Let's do a wargame:
1. Windows can't run on AMD anymore.
2. AMD stocks drop like hell.
3. nVidia folk will fly out of their chairs out of excitement.
4. Windows does not run on Fusion.
5. Windows still doesn't run.
6. Flying chairs in Redmond upon realising people are installing Ubuntu.
7. Microsoft will probably release an AMD version of Windows 7.
8. AMD hates this but sees the need to supply their now-Ubuntu users with more support.
I wasn't talking about that. I was talking of it damaging AMD/ATi's future sales on Windows platform. Considering that platform is the main platform for desktop systems, you really have to think twice before disrupting your sales there just because of ideology issues on some minor platform.
And that is exactly what I responded to... IT WOULDN'T HAVE ANY EFFECT since the DRM crap would be moved to software before all those users were dropped.

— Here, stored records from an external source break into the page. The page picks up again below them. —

(** A loop that ran to its end established what each of its turns
    established, when the turns write to separate columns of cells: [T j]
    holds of the (x, y) that turn [j] may write to, [P j] is what turn [j]
    establishes. *)
Lemma for_each_until_rows (T : Z -> Z -> Z -> Prop) (P : Z -> Field -> Prop) body l :
  NoDup l ->
  (forall j, In j l -> forall v c v1 c1,
      body j v c = (Ok (true, v1), c1) ->
      P j v1 /\ forall x y z, ~ T j x y -> v1 x y z = v x y z) ->
  (forall j v v', P j v -> (forall x y z, T j x y -> v' x y z = v x y z) -> P j v') ->
  (forall i j x y, In i l -> In j l -> i <> j -> T i x y -> ~ T j x y) ->
  forall v c v' c',
  for_each_until l body v c = (Ok (true, v'), c') ->
  (forall j, In j l -> P j v')
  /\ (forall x y z, (forall j, In j l -> ~ T j x y) -> v' x y z = v x y z).
Proof.
  induction l as [|i l IH]; intros Hnd Hbody Hstable Hdisj v c v' c' H.
  - simpl in H. apply ret_Ok in H. destruct H as [E _]. inversion E; subst.
    split; [intros j [] | reflexivity].
  - apply for_each_until_cons in H. destruct H as (v1 & c1 & Hb & Hl).
    inversion Hnd as [|? ? Hni Hnd']; subst.
    destruct (Hbody i (or_introl eq_refl) _ _ _ _ Hb) as [HP Hframe].
    destruct (IH Hnd' (fun j Hj => Hbody j (or_intror Hj)) Hstable
                (fun a b x y Ha Hb => Hdisj a b x y (or_intror Ha) (or_intror Hb))
                _ _ _ _ Hl) as [IH1 IH2].
    split.
    + intros j [<-|Hj]; [|apply IH1; exact Hj].
      apply (Hstable i v1 v' HP). intros x y z HT. apply IH2.
      intros j Hj. apply (Hdisj i j x y); auto.
      * left; reflexivity.
      * right; exact Hj.
      * intros E. subst j. contradiction.
    + intros x y z Hout. rewrite IH2.
      * apply Hframe. apply Hout. left; reflexivity.
      * intros j Hj. apply Hout. right; exact Hj.
Qed.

USERS would not perceive that the hardware was at fault (and they would be right) -- just that there's something wrong with wondoze (and they would be right). FOR THIS REASON, the DRM-crap would end up in software.
RIGHT NOW, as it stands, all the DRM-crap can be done in software anyway -- even HDCP!
DRM-crap-in --> Wondoze remove DRM, send DRM-free data to "signed" driver, "signed" driver sends back decoded and still DRM-free video back to Wondoze, wondoze add in HDCP --> dump out to HDMI. Is there really any particular reason the DRM has to be in the hardware to begin with?
Is there really any particular reason the DRM has to be in the hardware to begin with?
Read up on PVP-UAB. It requires that any content sent over a PCIE bus (or any User-Accessible Bus) be encrypted. Since there is no driver code running on the card itself you need hardware on the card to decrypt the video content before decoding it.
The decrypted bitstream needs to stay on-chip, ie you can't use video memory as a buffer between a decrypt block and a decode block because that would make it too easy for an attacker to reach in and grab the bitstream.
It's not that simple either. There is a whole ecosystem built up around DRM. MS hardware/driver certification is basically saying "this level of functionality appears to exist", including DRM functionality such as PVP-UAB.
AACS licensees (eg player app developers), in turn, rely on that as a foundation for *their* commitments to content providers... and they would probably blacklist the hardware even if it *was* certified (since the certification would no longer mean what it did in the past).
7. Playback app doesn't work on AMD systems.
8. Playback app company looses market size; business case isn't so bright anymore. Company goes out of business.
9. DRM cartel collapses on PC.
10. No need for hardware DRM.
11. Back to squire one.
12. Software DRM or new DRM schemes.